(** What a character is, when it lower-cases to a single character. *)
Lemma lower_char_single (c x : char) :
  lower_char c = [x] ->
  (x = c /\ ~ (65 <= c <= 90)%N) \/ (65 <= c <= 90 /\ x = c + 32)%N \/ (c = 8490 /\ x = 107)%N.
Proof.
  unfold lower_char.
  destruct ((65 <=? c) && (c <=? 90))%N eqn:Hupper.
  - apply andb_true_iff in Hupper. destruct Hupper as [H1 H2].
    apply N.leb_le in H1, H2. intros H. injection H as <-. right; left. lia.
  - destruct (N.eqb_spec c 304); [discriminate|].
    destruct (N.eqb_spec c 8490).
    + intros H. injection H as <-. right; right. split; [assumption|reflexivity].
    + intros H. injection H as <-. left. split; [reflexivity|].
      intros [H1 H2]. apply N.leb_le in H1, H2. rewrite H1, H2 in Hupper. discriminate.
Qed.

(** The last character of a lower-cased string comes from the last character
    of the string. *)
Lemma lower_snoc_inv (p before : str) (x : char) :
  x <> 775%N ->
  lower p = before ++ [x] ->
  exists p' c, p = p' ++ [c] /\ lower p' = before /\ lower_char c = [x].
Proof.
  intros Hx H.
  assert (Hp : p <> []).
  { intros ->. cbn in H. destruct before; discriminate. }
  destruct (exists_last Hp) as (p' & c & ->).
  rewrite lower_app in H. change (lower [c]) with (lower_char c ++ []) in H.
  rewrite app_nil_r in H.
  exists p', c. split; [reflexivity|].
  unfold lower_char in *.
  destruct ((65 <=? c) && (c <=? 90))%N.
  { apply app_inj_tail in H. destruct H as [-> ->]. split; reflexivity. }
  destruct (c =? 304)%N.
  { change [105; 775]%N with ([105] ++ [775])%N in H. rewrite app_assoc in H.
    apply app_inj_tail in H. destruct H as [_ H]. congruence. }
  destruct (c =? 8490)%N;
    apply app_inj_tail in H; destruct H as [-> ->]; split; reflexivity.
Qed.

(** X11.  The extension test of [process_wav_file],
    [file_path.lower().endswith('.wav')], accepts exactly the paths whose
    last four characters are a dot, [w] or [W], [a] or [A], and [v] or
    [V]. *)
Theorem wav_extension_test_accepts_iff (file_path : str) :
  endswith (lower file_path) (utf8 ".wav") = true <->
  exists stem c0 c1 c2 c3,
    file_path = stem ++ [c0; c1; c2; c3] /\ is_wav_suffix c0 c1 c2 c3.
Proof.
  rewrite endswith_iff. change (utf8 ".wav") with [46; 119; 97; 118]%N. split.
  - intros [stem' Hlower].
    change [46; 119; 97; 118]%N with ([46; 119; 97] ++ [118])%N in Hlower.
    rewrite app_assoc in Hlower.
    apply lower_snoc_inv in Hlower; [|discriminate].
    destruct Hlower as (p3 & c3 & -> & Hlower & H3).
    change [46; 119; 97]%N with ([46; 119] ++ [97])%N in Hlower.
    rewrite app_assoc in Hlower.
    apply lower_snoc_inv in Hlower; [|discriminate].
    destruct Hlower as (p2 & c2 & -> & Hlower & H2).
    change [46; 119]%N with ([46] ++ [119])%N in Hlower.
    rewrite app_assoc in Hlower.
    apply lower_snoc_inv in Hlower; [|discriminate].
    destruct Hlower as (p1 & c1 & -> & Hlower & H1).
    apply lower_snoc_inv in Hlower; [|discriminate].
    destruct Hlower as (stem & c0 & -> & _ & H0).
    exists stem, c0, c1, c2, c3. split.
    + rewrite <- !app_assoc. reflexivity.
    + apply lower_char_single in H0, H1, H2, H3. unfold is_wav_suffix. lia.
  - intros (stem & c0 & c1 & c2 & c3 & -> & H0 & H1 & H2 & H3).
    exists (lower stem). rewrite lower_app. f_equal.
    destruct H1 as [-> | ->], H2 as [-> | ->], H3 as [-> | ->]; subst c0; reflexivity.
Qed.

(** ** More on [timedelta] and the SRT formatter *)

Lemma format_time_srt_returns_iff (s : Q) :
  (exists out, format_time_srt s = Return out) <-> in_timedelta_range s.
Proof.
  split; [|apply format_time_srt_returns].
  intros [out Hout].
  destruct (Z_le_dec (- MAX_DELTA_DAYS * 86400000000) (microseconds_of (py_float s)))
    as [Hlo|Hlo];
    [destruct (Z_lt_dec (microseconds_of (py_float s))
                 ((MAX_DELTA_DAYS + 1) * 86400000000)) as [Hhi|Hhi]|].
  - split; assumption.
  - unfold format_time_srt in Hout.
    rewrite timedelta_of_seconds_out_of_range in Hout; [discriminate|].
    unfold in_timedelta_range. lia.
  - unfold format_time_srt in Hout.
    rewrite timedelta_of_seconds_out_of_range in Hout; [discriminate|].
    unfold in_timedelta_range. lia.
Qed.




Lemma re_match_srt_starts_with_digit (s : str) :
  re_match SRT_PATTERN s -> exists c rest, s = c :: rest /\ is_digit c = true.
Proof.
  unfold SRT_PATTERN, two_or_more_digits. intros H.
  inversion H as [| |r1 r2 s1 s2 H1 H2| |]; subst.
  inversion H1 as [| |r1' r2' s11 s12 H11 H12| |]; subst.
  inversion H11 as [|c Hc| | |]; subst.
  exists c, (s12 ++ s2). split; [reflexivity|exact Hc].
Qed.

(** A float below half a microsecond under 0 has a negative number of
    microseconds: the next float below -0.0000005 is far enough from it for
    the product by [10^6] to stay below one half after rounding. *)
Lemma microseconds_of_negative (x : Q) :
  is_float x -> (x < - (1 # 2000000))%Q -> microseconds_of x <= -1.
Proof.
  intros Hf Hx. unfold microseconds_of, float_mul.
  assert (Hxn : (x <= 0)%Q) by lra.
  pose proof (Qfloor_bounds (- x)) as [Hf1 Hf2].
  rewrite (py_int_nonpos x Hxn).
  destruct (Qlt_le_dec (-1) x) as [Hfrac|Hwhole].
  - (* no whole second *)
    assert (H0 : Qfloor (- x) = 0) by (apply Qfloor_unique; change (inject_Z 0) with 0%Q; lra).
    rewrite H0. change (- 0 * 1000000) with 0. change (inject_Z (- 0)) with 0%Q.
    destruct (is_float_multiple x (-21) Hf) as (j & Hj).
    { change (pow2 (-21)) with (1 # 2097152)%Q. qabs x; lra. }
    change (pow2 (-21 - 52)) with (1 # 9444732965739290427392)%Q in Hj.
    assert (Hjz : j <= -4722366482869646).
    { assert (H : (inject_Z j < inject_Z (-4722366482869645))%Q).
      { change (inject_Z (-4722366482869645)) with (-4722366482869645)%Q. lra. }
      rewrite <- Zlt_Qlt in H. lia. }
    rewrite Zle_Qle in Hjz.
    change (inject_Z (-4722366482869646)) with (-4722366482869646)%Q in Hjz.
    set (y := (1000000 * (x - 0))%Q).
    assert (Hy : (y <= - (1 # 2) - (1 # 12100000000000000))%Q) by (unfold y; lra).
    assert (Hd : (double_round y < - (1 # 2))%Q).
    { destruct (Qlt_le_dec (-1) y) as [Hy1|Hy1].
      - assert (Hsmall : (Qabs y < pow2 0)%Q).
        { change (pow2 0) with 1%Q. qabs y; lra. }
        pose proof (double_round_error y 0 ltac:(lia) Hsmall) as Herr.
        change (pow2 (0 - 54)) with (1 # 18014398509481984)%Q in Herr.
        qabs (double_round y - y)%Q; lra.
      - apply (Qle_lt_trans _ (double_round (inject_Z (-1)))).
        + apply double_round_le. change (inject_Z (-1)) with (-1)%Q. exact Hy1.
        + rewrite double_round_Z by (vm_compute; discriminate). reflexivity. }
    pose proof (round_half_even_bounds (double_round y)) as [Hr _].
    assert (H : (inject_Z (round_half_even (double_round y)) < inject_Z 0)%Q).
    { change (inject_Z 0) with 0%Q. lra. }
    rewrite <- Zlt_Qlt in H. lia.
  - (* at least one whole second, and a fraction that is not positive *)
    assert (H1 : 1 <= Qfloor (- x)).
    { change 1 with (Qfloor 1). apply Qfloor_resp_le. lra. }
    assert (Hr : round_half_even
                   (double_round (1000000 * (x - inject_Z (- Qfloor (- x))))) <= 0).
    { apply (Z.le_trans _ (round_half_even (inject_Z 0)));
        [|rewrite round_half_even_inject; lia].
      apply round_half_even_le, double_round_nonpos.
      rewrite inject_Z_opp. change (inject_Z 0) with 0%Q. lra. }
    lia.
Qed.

——————

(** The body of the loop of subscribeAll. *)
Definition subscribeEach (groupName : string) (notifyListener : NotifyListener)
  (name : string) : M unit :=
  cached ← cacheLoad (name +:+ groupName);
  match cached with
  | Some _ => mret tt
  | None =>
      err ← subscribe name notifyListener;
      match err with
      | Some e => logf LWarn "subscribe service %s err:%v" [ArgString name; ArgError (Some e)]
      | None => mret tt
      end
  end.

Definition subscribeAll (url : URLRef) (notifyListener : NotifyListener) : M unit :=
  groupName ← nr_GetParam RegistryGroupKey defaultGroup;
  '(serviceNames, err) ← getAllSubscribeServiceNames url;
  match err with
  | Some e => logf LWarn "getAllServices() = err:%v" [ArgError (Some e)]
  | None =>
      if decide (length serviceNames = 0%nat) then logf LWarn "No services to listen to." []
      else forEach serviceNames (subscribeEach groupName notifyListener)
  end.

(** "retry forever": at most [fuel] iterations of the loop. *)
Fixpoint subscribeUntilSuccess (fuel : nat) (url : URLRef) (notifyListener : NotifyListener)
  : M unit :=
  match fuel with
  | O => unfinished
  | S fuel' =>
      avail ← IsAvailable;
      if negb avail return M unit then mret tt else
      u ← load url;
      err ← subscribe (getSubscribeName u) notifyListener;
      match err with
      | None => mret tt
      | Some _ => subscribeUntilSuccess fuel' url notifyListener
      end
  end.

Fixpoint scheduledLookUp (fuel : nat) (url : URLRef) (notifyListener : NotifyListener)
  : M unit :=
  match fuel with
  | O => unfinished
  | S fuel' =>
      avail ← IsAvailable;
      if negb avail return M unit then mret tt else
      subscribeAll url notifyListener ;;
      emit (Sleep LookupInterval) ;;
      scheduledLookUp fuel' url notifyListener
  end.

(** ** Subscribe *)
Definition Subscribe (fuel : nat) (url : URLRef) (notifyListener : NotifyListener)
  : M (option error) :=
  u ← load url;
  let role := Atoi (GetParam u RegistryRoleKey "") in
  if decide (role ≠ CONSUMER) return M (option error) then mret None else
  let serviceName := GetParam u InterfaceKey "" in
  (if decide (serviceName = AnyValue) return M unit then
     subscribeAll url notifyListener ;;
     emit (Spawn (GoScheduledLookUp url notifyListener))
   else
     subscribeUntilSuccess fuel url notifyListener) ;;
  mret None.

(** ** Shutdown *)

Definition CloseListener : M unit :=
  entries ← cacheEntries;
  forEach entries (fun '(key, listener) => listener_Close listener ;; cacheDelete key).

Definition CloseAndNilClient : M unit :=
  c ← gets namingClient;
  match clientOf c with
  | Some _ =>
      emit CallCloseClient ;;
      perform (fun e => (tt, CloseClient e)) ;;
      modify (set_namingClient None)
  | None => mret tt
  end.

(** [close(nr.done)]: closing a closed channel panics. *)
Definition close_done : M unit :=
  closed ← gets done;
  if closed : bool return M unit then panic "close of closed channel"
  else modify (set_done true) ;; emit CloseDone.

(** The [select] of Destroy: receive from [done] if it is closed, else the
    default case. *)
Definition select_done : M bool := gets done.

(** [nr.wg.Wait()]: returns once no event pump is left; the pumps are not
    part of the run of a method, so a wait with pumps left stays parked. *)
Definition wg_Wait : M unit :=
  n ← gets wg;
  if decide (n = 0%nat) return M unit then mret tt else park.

——————

• _PROBLEM REQUIREMENTS_
Please copy each line from the material above in which the string "groupName" appears.

• _REPLY_
Definition subscribeEach (groupName : string) (notifyListener : NotifyListener)
  cached ← cacheLoad (name +:+ groupName);
  groupName ← nr_GetParam RegistryGroupKey defaultGroup;
      else forEach serviceNames (subscribeEach groupName notifyListener)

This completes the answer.